Figure 2. MPO activity in supernatants of muscle cells or muscle cells with neutrophil co-cultures.

Figure 2

Conditions were identical to those used in Fig. 1A except that all treatments used 25 000 neutrophils mm−2. * Significantly different from corresponding non-loaded treatment. # Significantly different from muscle cells without neutrophils treated under otherwise identical conditions. P < 0.05. n = 6 per treatment. Bars represent s.e.m.

Figure 3. MPO activity of neutrophil cultures in the absence of muscle cells.

Figure 3

Cultures were either subjected to mechanical loading or not loaded. Some preparations were activated with phorbol 12-myristate 13-acetate (PMA). Mechanical loading did not significantly increase MPO activity in the supernatant of any treatment compared to identically treated samples in the absence of mechanical loading. * Significantly different from wild-type neutrophils subjected to identical experimental treatments. P < 0.05. n = 6 per treatment. Bars represent s.e.m. Data sets without apparent error bars had errors that were too small to appear at the scale of this graph.

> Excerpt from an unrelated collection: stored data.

(* ===== verification/EntropyReal.v ===== *)
(** The entropy routine over the real numbers: the same definition as the program's, in
    exact arithmetic.  It lies between 0 and the logarithm of the number of distinct bytes
    (the documented range 0 to 8), so the synthetic data of an ASCII path never reaches the
    suspicious band. *)

From S2P Require Import Prelude Models Entropy.
From Stdlib Require Import Reals Lra.

#[export] Instance real_arith : Arith R := {|
  f_zero := 0%R;
  f_two := 2%R;
  f_of_u64 := IZR;
  f_div := Rdiv;
  f_mul := Rmult;
  f_sub := Rminus;
  f_log := ln;
|}.

(** How many of the 256 byte values occur. *)
Definition distinct (l : list Z) : Z :=
  Z.of_nat (length (List.filter (fun c => 0 <? c) l)).

Local Open Scope R_scope.

Lemma ln2_pos : 0 < ln 2.
Proof. rewrite <-ln_1. apply ln_increasing; lra. Qed.

Lemma ln_le_sub1 (x : R) : 0 < x -> ln x <= x - 1.
Proof.
  intros Hx. pose proof (exp_ineq1_le (ln x)) as H. rewrite exp_ln in H by done. lra.
Qed.

(** The contribution of one byte value, in nats: [- p ln p]. *)
Definition plogp (len count : Z) : R :=
  if (0 <? count)%Z then - (IZR count / IZR len * ln (IZR count / IZR len)) else 0.

Definition sum_plogp (len : Z) (l : list Z) : R := fold_right (fun c acc => plogp len c + acc) 0 l.

Lemma fold_entropy_sum (len : Z) (l : list Z) (e : R) :
  fold_left (entropy_term len (ln 2)) l e = e + sum_plogp len l / ln 2.
Proof.
  pose proof ln2_pos. revert e. induction l as [|c l IH]; intros e.
  - change (e = e + 0 / ln 2). lra.
  - cbn [fold_left]. rewrite IH.
    change (sum_plogp len (c :: l)) with (plogp len c + sum_plogp len l).
    unfold entropy_term, plogp. cbn [f_sub f_mul f_div f_log f_of_u64 real_arith].
    destruct (0 <? c)%Z; unfold Rdiv; lra.
Qed.

Lemma plogp_nonneg (len c : Z) : (0 <= c <= len)%Z -> 0 <= plogp len c.
Proof.
  intros Hc. unfold plogp. destruct (Z.ltb_spec 0 c) as [Hp|]; [|lra].
  assert (Hc0 : 0 < IZR c) by (apply IZR_lt; lia). assert (Hl : IZR c <= IZR len) by (apply IZR_le; lia).
  assert (Hx0 : 0 < IZR c / IZR len) by (apply Rdiv_lt_0_compat; lra).
  assert (Hx1 : IZR c / IZR len <= 1) 
    by (apply (Rmult_le_reg_r (IZR len)); [lra|]; unfold Rdiv; rewrite Rmult_assoc, Rinv_l; lra).
  assert (ln (IZR c / IZR len) <= 0).
  { rewrite <-ln_1. destruct (Req_dec (IZR c / IZR len) 1) as [->|]; [lra|].
    left. apply ln_increasing; lra. }
  nra.
Qed.

(** Gibbs' inequality against the uniform distribution on [k] values. *)
Lemma plogp_gibbs (len c : Z) (k : R) :
  (0 <= c)%Z -> (0 < len)%Z -> 0 < k ->
  plogp len c <= (if (0 <? c)%Z then / k else 0) - IZR c / IZR len + IZR c / IZR len * ln k.
Proof.
  intros Hc Hlen Hk. unfold plogp. destruct (Z.ltb_spec 0 c) as [Hp|].
  - assert (Hc0 : 0 < IZR c) by (apply IZR_lt; lia).
    assert (Hl : 0 < IZR len) by (apply IZR_lt; lia).
    set (x := IZR c / IZR len). assert (Hx : 0 < x) by (apply Rdiv_lt_0_compat; lra).
    pose proof (ln_le_sub1 (/ (k * x)) ltac:(apply Rinv_0_lt_compat; nra)) as H.
    rewrite ln_Rinv, ln_mult in H by nra.
    assert (Hxk : x * (/ (k * x)) = / k) by (field; lra).
    nra.
  - replace c with 0%Z by lia. unfold Rdiv. rewrite !Rmult_0_l. lra.
Qed.

Lemma sum_plogp_gibbs (len : Z) (l : list Z) (k : R) :
  Forall (fun c => (0 <= c)%Z) l -> (0 < len)%Z -> 0 < k ->
  sum_plogp len l <=
    IZR (distinct l) / k - IZR (sum_list l) / IZR len + IZR (sum_list l) / IZR len * ln k.
Proof.
  intros Hl Hlen Hk. assert (0 < IZR len) by (apply IZR_lt; lia).
  induction Hl as [|c l Hc _ IH].
  { change (0 <= 0 / k - 0 / IZR len + 0 / IZR len * ln k).
    unfold Rdiv. rewrite !Rmult_0_l. lra. }
  pose proof (plogp_gibbs len c k Hc Hlen Hk) as Hg.
  assert (Hd : IZR (distinct (c :: l)) / k
               = (if (0 <? c)%Z then / k else 0) + IZR (distinct l) / k).
  { unfold distinct. cbn [List.filter]. destruct (0 <? c)%Z; [|lra].
    cbn [length]. rewrite Nat2Z.inj_succ, succ_IZR. field. lra. }
  assert (Hs : IZR (sum_list (c :: l)) / IZR len = IZR c / IZR len + IZR (sum_list l) / IZR len).
  { change (sum_list (c :: l)) with (c + sum_list l)%Z. rewrite plus_IZR. field. lra. }
  rewrite Hd, Hs. change (sum_plogp len (c :: l)) with (plogp len c + sum_plogp len l). lra.
Qed.

Lemma sum_plogp_nonneg (len : Z) (l : list Z) :
  Forall (fun c => (0 <= c <= len)%Z) l -> 0 <= sum_plogp len l.
Proof.
  induction 1 as [|c l Hc _ IH]; [apply Rle_refl|].
  change (0 <= plogp len c + sum_plogp len l). pose proof (plogp_nonneg len c Hc). lra.
Qed.

Lemma histogram_bounds (data : list byte) :
  Forall (fun c => (0 <= c <= Z.of_nat (length data))%Z) (histogram data).
Proof.
  unfold histogram. apply Forall_fmap, Forall_true. intros i. unfold occurrences. cbn.
  pose proof (List.filter_length_le (fun b => Nat.eqb (byte_index b) i) data). lia.
Qed.

Lemma distinct_pos (l : list Z) :
  Forall (fun c => (0 <= c)%Z) l -> (0 < sum_list l)%Z -> (0 < distinct l)%Z.
Proof.
  unfold distinct. induction 1 as [|c l Hc _ IH]; [done|].
  change (sum_list (c :: l)) with (c + sum_list l)%Z. cbn [List.filter].
  destruct (Z.ltb_spec 0 c); cbn [length]; [lia|]. intros Hs. apply IH. lia.
Qed.

Lemma real_entropy_sum (data : list byte) :
  data <> [] -> (Z.of_nat (length data) <= u64_max)%Z ->
  shannon_entropy data = sum_plogp (Z.of_nat (length data)) (histogram data) / ln 2.
Proof.
  intros Hne Hl. transitivity (compute_shannon_entropy data); [by destruct data|].
  unfold compute_shannon_entropy. rewrite (proj2 (Z.eqb_neq _ _)) by (destruct data; done).
  rewrite count_bytes_histogram by done. cbn [f_log f_two f_zero real_arith].
  rewrite fold_entropy_sum. lra.
Qed.

(** Entropy at most the logarithm of the number of byte values that occur. *)
Lemma real_entropy_le_log (data : list byte) (k : Z) :
  data <> [] -> (Z.of_nat (length data) <= u64_max)%Z ->
  (distinct (histogram data) <= k)%Z ->
  0 <= shannon_entropy data <= ln (IZR k) / ln 2.
Proof.
  intros Hne Hl Hk. rewrite real_entropy_sum by done. pose proof ln2_pos.
  set (len := Z.of_nat (length data)).
  assert (Hlen : (0 < len)%Z) by (destruct data; [done|cbn in *; lia]).
  assert (Hlr : 0 < IZR len) by (apply IZR_lt; lia).
  pose proof (histogram_bounds data) as Hb. fold len in Hb.
  assert (Hpos : Forall (fun c => (0 <= c)%Z) (histogram data))
    by (eapply Forall_impl; [exact Hb|]; cbn; lia).
  assert (Hd : (0 < distinct (histogram data))%Z)
    by (apply distinct_pos; [done|rewrite sum_histogram; fold len; lia]).
  assert (Hdr : 0 < IZR (distinct (histogram data))) by (apply IZR_lt; lia).
  pose proof (sum_plogp_nonneg _ _ Hb) as H0.
  pose proof (sum_plogp_gibbs len (histogram data) _ Hpos Hlen Hdr) as H1.
  rewrite sum_histogram in H1. fold len in H1.
  unfold Rdiv in H1. rewrite !Rinv_r, Rmult_1_l in H1 by lra.
  assert (Hln : ln (IZR (distinct (histogram data))) <= ln (IZR k)).
  { assert (IZR (distinct (histogram data)) <= IZR k) as [Hlt|Heq] by (apply IZR_le; lia);
      [left; by apply ln_increasing|right; by rewrite Heq]. }
  pose proof (Rinv_0_lt_compat _ H). unfold Rdiv. split; [nra|].
  apply Rmult_le_compat_r; lra.
Qed.

Lemma ln_pow2 (n : nat) : ln (IZR (2 ^ Z.of_nat n)) / ln 2 = INR n.
Proof.
  pose proof ln2_pos. rewrite <-pow_IZR, ln_pow by lra. field. lra.
Qed.

Lemma distinct_le_length (l : list Z) : (distinct l <= Z.of_nat (length l))%Z.
Proof. unfold distinct. pose proof (List.filter_length_le (fun c => (0 <? c)%Z) l). lia. Qed.

(** C37. In exact arithmetic the entropy of every slice lies between 0 and 8, the range that
    the wrapper documents, and never exceeds the base-2 logarithm of the number of distinct
    byte values in the slice. *)
Theorem entropy_range (data : list byte) :
  data <> [] -> (Z.of_nat (length data) <= u64_max)%Z ->
  0 <= shannon_entropy data <= 8
  /\ shannon_entropy data <= ln (IZR (distinct (count_bytes data))) / ln 2.
Proof.
  intros Hne Hl. split.
  - replace 8 with (INR 8) by (cbn; lra). rewrite <-ln_pow2. apply real_entropy_le_log; try done.
    etrans; [apply distinct_le_length|]. by rewrite histogram_length.
  - rewrite count_bytes_histogram by done. by apply real_entropy_le_log.
Qed.

Lemma entropy_range_witness : 0 <= shannon_entropy (bytes "/data") <= 8.
Proof. apply (entropy_range (bytes "/data")); [done|by vm_compute]. Defined.

(** ** ASCII paths *)

Definition ascii_only (s : string) : Prop :=
  Forall (fun b => (byte_index b < 128)%nat) (bytes s).

Lemma occurrences_absent (i : nat) (data : list byte) :
  Forall (fun b => byte_index b <> i) data -> occurrences i data = 0%Z.
Proof.
  induction 1 as [|b data Hb _ IH]; [done|].
  rewrite occurrences_cons, IH. by rewrite (proj2 (Nat.eqb_neq _ _)).
Qed.

Lemma ascii_distinct (data : list byte) :
  Forall (fun b => (byte_index b < 128)%nat) data -> (distinct (histogram data) <= 128)%Z.
Proof.
  intros Ha. unfold histogram. change 256%nat with (128 + 128)%nat.
  rewrite List.seq_app, map_app. unfold distinct. rewrite List.filter_app, length_app.
  assert (Hz : List.filter (fun c => (0 <? c)%Z)
                 (map (fun i => occurrences i data) (seq (0 + 128) 128)) = []).
  { assert (Hall : forall i, i ∈ seq (0 + 128) 128 -> occurrences i data = 0%Z).
    { intros i Hi. apply elem_of_seq in Hi. apply occurrences_absent.
      eapply Forall_impl; [exact Ha|]. cbn. lia. }
    revert Hall. generalize (seq (0 + 128) 128). intros js Hall.
    induction js as [|i js IH]; [done|]. cbn [map List.filter].
    rewrite Hall by (by apply elem_of_cons; left). apply IH.
    intros j Hj. apply Hall. by apply elem_of_cons; right. }
  rewrite Hz. pose proof (List.filter_length_le (fun c => (0 <? c)%Z)
    (map (fun i => occurrences i data) (seq 0 128))) as H.
  rewrite length_map, length_seq in H. cbn [length]. lia.
Qed.

(** C38. The entropy check of the analysis and of the worker works on the path repeated to a
    fixed length, not on backup contents: for every non-empty ASCII path and every length,
    the exact entropy of that data is at most 7, below the suspicious band that starts at
    7.5. *)
Theorem ascii_path_not_suspicious (path : string) (n : nat) :
  path <> "" -> ascii_only path -> (0 < n)%nat -> (Z.of_nat n <= u64_max)%Z ->
  0 <= shannon_entropy (cycle_take (bytes path) (bytes path) n) <= 7.
Proof.
  intros Hp Ha Hn Hl.
  assert (Hb : bytes path <> []) by (by destruct path).
  pose proof (cycle_take_length (bytes path) (bytes path) n Hb) as Hlen.
  replace 7 with (INR 7) by (cbn; lra). rewrite <-ln_pow2. apply real_entropy_le_log.
  - intros H0. rewrite H0 in Hlen. cbn in Hlen. lia.
  - by rewrite Hlen.
  - apply ascii_distinct. apply Forall_forall. intros b Hin.
    apply cycle_take_elem in Hin; [|done]. by apply (proj1 (Forall_forall _ _) Ha).
Qed.

Lemma ascii_path_not_suspicious_witness :
  0 <= shannon_entropy (cycle_take (bytes "/data") (bytes "/data") (Z.to_nat 8192)) <= 7.
Proof.
  apply (ascii_path_not_suspicious "/data" (Z.to_nat 8192));
    [done| |by apply Nat.ltb_lt|by vm_compute].
  repeat constructor; apply Nat.ltb_lt; reflexivity.
Defined.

Conditioned media from mechanically loaded muscle cells do not increase MPO activity in neutrophils

We tested whether the increase in MPO activity in neutrophils was mediated by a soluble factor whose release from muscle was stimulated by loading. However, we found no difference in MPO activity in neutrophil cultures receiving conditioned media from muscle cultures that had experienced mechanical loading or were non-loaded. Unexpectedly, we found that as we titrated different concentrations of conditioned media from muscle cultures to fresh media in the neutrophil cultures, there was a decrease in MPO activity as the proportion of conditioned media was increased (Fig. 4). These findings indicate that muscle cells may release a soluble factor that decreases MPO activity, but the release of that factor is not affected by mechanical loading.

Figure 4. Transfer of conditioned media from muscle cells subjected to loading or not subjected to loading does not increase MPO activity in neutrophil cultures.

Figure 4

Medium was collected from muscle cultures after 24 h of cyclic loading or non-loading, transferred to neutrophil cultures and then MPO activity measured after 24 h. Neutrophil cultures contained 5 × 106 neutrophils ml−1. ‘% Conditioned Media’ indicates the percentage of the total media in the cultures that consisted of conditioned media. There was no significant difference in MPO activity between cultures receiving conditioned media from loaded or non-loaded muscle cell cultures at any concentration of conditioned media. Bars represent s.e.m.n = 6.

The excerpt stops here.